The dropping of the first atomic bomb nicknamed ''Little Boy'' at the time was a deliberately exclusive mission assigned to just three U.S. planes which carried the ordnance the morning of this historic day.
Effect& Impact of the Bomb:
Those closest to the explosion died instantly, their bodies turned to black char. Nearby birds burst into flames in mid-air, and dry, combustible materials such as paper instantly ignited as far away as 6,400 feet from ground zero. The blast wave followed almost instantly for those close-in, often knocking them from their feet. Those that were indoors were usually spared the flash burns, but flying glass from broken windows filled most rooms, and all but the very strongest structures collapsed. Within minutes 9 out of 10 people half a mile or less from ground zero were dead.
The firestorm that later erupted took care of the lives that were still remaining. As if that wasn't enough, long term effects were the likes of cancer & radio-active poisoning all in due time shortening the lives of these victims.
The surviving victims of the bombings are called Hibakusha, a Japanese word that literally translates to "explosion-affected people."
The Hiroshima Castle
Originally constructed in the 1590s, the castle was destroyed in the atomic bombing in 1945. It was rebuilt in 1958, a replica of the original which now serves as a museum of Hiroshima's history prior to World War.
Words from the Mayor Aug 6th 2010 - Tadatoshi Akiba
In the company of hibakusha who, on this day 65 years ago, were hurled, without understanding why, into a "hell" beyond their most terrifying nightmares and yet somehow managed to survive; together with the many souls that fell victim to unwarranted death, we greet this Aug. 6 with re-energized determination that, "No one else should ever have to suffer such horror."

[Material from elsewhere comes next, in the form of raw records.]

(** The bitmap shows the image. *)
Definition shows_image (f : KittyFormat) (source : list Z) (b : Bitmap) : Prop :=
  forall x y k, 0 <= x < bm_width b -> 0 <= y < bm_height b -> 0 <= k < 4 ->
    lookupZ (bm_pixels b) (y * bm_stride b + x * 4 + k) = Some (channel f source (y * bm_width b + x) k).

(** Pixels are copied.  For an image that fits a bitmap of its size, in every
    format, the copy reads no octet outside the source and stores none outside
    the bitmap; it fails without a change when the source is too short, the
    format is unknown or the bitmap cannot be locked, and otherwise the bitmap
    shows the image, and the octets between the rows are as before. *)
Theorem pixels_copied lock_ok source w h f b : bitmap_ok w h b -> 0 < w <= 8192 -> 0 < h ->
  exists ok b', copy_kitty_pixels_to_bitmap lock_ok source w h f b = Ok (ok, b') /\ bitmap_ok w h b' /\ bm_stride b' = bm_stride b /\
    (ok = true <-> lock_ok = true /\ exists bpp, source_bpp f = Some bpp /\ w * bpp <= lenZ source / h) /\
    (ok = false -> b' = b) /\ (ok = true -> shows_image f source b') /\
    (forall y j, 0 <= y < h -> w * 4 <= j < bm_stride b -> lookupZ (bm_pixels b') (y * bm_stride b + j) = lookupZ (bm_pixels b) (y * bm_stride b + j)).
Proof.
  intros Hb Hw Hh. pose proof Hb as [B1 B2 B3 B4 B5]. unfold copy_kitty_pixels_to_bitmap.
  rewrite (proj2 (Z.eqb_neq w 0)), (proj2 (Z.eqb_neq h 0)), B1, B2, B3, !Z.eqb_refl by lia. cbn [orb negb].
  assert (Hno : forall P : Prop, ~ P -> exists ok b', (Ok (false, b) : result fault (bool * Bitmap)) = Ok (ok, b') /\ bitmap_ok w h b' /\ bm_stride b' = bm_stride b /\ (ok = true <-> P) /\
    (ok = false -> b' = b) /\ (ok = true -> shows_image f source b') /\
    (forall y j, 0 <= y < h -> w * 4 <= j < bm_stride b -> lookupZ (bm_pixels b') (y * bm_stride b + j) = lookupZ (bm_pixels b) (y * bm_stride b + j))).
  { intros P HP. exists false, b. by split_and!. }
  destruct (source_bpp f) as [bpp|] eqn:Ef; [|apply Hno; by intros (_ & bpp & [=] & _)].
  destruct (Z.ltb_spec (lenZ source / h) (w * bpp)) as [Hlt|Hge]; [apply Hno; intros (_ & bpp' & [= <-] & ?); lia|].
  destruct lock_ok; cbn [orb negb]; [|apply Hno; by intros [? _]].
  assert (Hs : w * bpp * h <= lenZ source) by (pose proof (Z.mul_div_le (lenZ source) h Hh); nia).
  destruct (copy_rows_ok f source w h bpp (bm_stride b) (bm_pixels b) Hw Hh Ef Hs B4 B5) as (l & E & Hl & Hu). rewrite E. cbn [mbind result_bind].
  eexists true, _. split; [done|]. split; [by split; try done; cbn; congruence|]. split; [done|]. split; [split; [by eauto|done]|]. split; [done|]. split.
  - intros _ x y k. cbn. rewrite B2, B3. intros Hx Hy Hk. rewrite Hu by (rewrite B5; nia). rewrite (proj2 (Z.ltb_lt _ _)) by (nia). by apply (stored_pixel f source w h (bm_stride b) (bm_pixels b)).
  - intros y j Hy Hj. cbn. rewrite Hu by (rewrite B5; nia). rewrite (proj2 (Z.ltb_lt _ _)) by nia. by apply (stored_padding f source w h (bm_stride b) (bm_pixels b)).
Qed.

(** ** The cache of bitmaps *)

(** A bitmap is known by its global reference. *)
Record KittyBitmapCache : Type := MkCache { kc_image_id : Z; kc_width : Z; kc_height : Z; kc_generation : Z; kc_bitmap : option Z }.
#[export] Instance eta_KittyBitmapCache : Eta KittyBitmapCache :=
  fun e => MkCache (kc_image_id e) (kc_width e) (kc_height e) (kc_generation e) (kc_bitmap e).

(** The images of a session and the global references of the Java machine that
    were not deleted. *)
Record Kitty : Type := MkKitty { kitty_bitmap_cache : list KittyBitmapCache; global_refs : gmap Z Bitmap; next_ref : Z }.
#[export] Instance eta_Kitty : Eta Kitty := fun k => MkKitty (kitty_bitmap_cache k) (global_refs k) (next_ref k).

(** What Android does: a new bitmap, unless it or its global reference cannot be
    made; and whether a bitmap can be locked. *)
Record KittyEnv : Type := MkKittyEnv { create_argb_bitmap : Z -> Z -> option Bitmap; lock_pixels : Z -> bool }.

Definition deref_bitmap (r : Z) : M Kitty Bitmap := fun k => match global_refs k !! r with Some b => Ok (b, k) | None => Err Undefined end.
Definition DeleteGlobalRef (r : Z) : M Kitty unit := deref_bitmap r ;; modify (fun k => k <| global_refs := delete r (global_refs k) |>).
Definition NewGlobalRef (b : Bitmap) : M Kitty Z := fun k =>
  Ok (next_ref k, k <| global_refs := <[next_ref k := b]> (global_refs k) |> <| next_ref := next_ref k + 1 |>).

Definition get_entry (i : nat) : M Kitty KittyBitmapCache := fun k => match kitty_bitmap_cache k !! i with Some e => Ok (e, k) | None => Err Undefined end.
Definition set_entry (i : nat) (e : KittyBitmapCache) : M Kitty unit := modify (fun k => k <| kitty_bitmap_cache := <[i := e]> (kitty_bitmap_cache k) |>).

Definition MAX_BITMAP_BYTES : Z := 16 * 1024 * 1024.
Definition MAX_BITMAP_DIMENSION : Z := 8192.
Definition bitmap_refused (width height : Z) : bool :=
  (width =? 0) || (height =? 0) || (MAX_BITMAP_DIMENSION <? width) || (MAX_BITMAP_DIMENSION <? height) || (MAX_BITMAP_BYTES <? u64 (u64 (width * height) * 4)).

(** A new entry; the oldest one goes when there are two. *)
Definition new_entry (image_id : Z) : M Kitty nat :=
  k ← get;
  (match kitty_bitmap_cache k with
   | front :: (_ :: _) as rest =>
       (match kc_bitmap front with Some r => DeleteGlobalRef r | None => mret tt end) ;;
       modify (fun k => k <| kitty_bitmap_cache := tail (kitty_bitmap_cache k) |>)
   | _ => mret tt
   end) ;;
  modify (fun k => k <| kitty_bitmap_cache := kitty_bitmap_cache k ++ [MkCache image_id 0 0 0 None] |>) ;;
  gets (fun k => Nat.pred (length (kitty_bitmap_cache k))).

(** The index of the entry; [None] for a null pointer. *)
Definition bitmap_cache_for (env : KittyEnv) (image_id width height : Z) : M Kitty (option nat) :=
  if bitmap_refused width height then mret None else
  k ← get;
  i ← (match list_find (fun e => kc_image_id e = image_id) (kitty_bitmap_cache k) with Some (i, _) => mret i | None => new_entry image_id end);
  e ← get_entry i;
  (match kc_bitmap e with
   | Some r => when_ (negb (kc_width e =? width) || negb (kc_height e =? height)) (DeleteGlobalRef r ;; set_entry i (e <| kc_bitmap := None |> <| kc_generation := 0 |>))
   | None => mret tt
   end) ;;
  e ← get_entry i;
  match kc_bitmap e with
  | Some _ => mret (Some i)
  | None =>
      match create_argb_bitmap env width height with
      | None => mret None
      | Some b => r ← NewGlobalRef b; set_entry i (e <| kc_bitmap := Some r |> <| kc_width := width |> <| kc_height := height |>) ;; mret (Some i)
      end
  end.

(** ** The placements of a frame *)

(** [im_data] is absent while the pixels are on the way. *)
Record KittyImage : Type := MkKittyImage { im_width : Z; im_height : Z; im_format : KittyFormat; im_generation : Z; im_data : option (list Z) }.
Record RenderInfo : Type := MkRenderInfo {
  viewport_visible : bool; viewport_col : Z; viewport_row : Z; pixel_width : Z; pixel_height : Z;
  source_x : Z; source_y : Z; source_width : Z; source_height : Z }.
Record Placement : Type := MkPlacement { pl_image_id : Z; pl_x_offset : Z; pl_y_offset : Z; pl_z : Z; pl_info : option RenderInfo }.
(** What the library holds: images by number, and the placements in order. *)
Record KittyGraphics : Type := MkKittyGraphics { kg_image : Z -> option KittyImage; kg_placements : list Placement }.

(** The arrays of the frame on the Java side: bitmaps, and ten arrays of numbers. *)
Record KittyFrame : Type := MkKittyFrame { kf_count : Z; kf_bitmaps : list (option Z); kf_values : list (list Z) }.

(** Arithmetic of [int]. *)
Definition int_of (z : Z) : result fault Z := if decide (- 2 ^ 31 <= z < 2 ^ 31) then Ok z else Err Undefined.

Inductive placed : Type := Skipped | Incomplete | Shown (bitmap : Z) (values : list Z).

Definition placement_values (cell_width cell_height : Z) (p : Placement) (ri : RenderInfo) : result fault (list Z) :=
  left ← (m ← int_of (viewport_col ri * i32 cell_width); int_of (m + i32 (pl_x_offset p)));
  top ← (m ← int_of (viewport_row ri * i32 cell_height); int_of (m + i32 (pl_y_offset p)));
  Ok [i32 (pl_image_id p); left; top; i32 (pixel_width ri); i32 (pixel_height ri); i32 (source_x ri); i32 (source_y ri);
      i32 (source_width ri); i32 (source_height ri); pl_z p].

(** The pixels of the entry are brought up to date; [false] when they cannot. *)
Definition refresh_entry (env : KittyEnv) (i : nat) (im : KittyImage) (data : list Z) : M Kitty bool :=
  e ← get_entry i;
  if kc_generation e =? im_generation im then mret true else
  match kc_bitmap e with
  | None => mret false
  | Some r =>
      b ← deref_bitmap r;
      '(ok, b') ← lift (copy_kitty_pixels_to_bitmap (lock_pixels env r) data (im_width im) (im_height im) (im_format im) b);
      modify (fun k => k <| global_refs := <[r := b']> (global_refs k) |>) ;;
      if (ok : bool) then set_entry i (e <| kc_generation := im_generation im |>) ;; mret true else mret false
  end.

Definition place (env : KittyEnv) (cell_width cell_height : Z) (g : KittyGraphics) (p : Placement) : M Kitty placed :=
  match kg_image g (pl_image_id p), pl_info p with
  | Some im, Some ri =>
      if negb (viewport_visible ri) then mret Skipped else
      match im_data im with
      | None => mret Incomplete
      | Some data =>
          if (im_width im =? 0) || (im_height im =? 0) then mret Incomplete else
          c ← bitmap_cache_for env (pl_image_id p) (im_width im) (im_height im);
          match c with
          | None => mret Incomplete
          | Some i =>
              ok ← refresh_entry env i im data;
              if negb ok then mret Incomplete else
              e ← get_entry i;
              v ← lift (placement_values cell_width cell_height p ri);
              match kc_bitmap e with Some r => mret (Shown r v) | None => fail Undefined end
          end
      end
  | _, _ => mret Skipped
  end.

In accordance with the Hiroshima Appeal adopted during last week's Hiroshima Conference for the Total Abolition of Nuclear Weapons by 2020, we will work closely with like-minded nations, NGOs, and the U.N. itself to generate an ever-larger tidal wave of demand for a world free of nuclear weapons by 2020.
On this, the 65th anniversary of the atomic bombing, as we offer to the souls of the A-bomb victims our heartfelt condolences, we hereby declare that we cannot force the most patiently enduring people in the world, the hibakusha, to be patient any longer. Now is the time to devote ourselves unreservedly to the most crucial duty facing the human family, to give the hibakusha, within their lifetimes, the nuclear-weapon-free world that will make them blissfully exclaim, "I'm so happy I lived to see this day."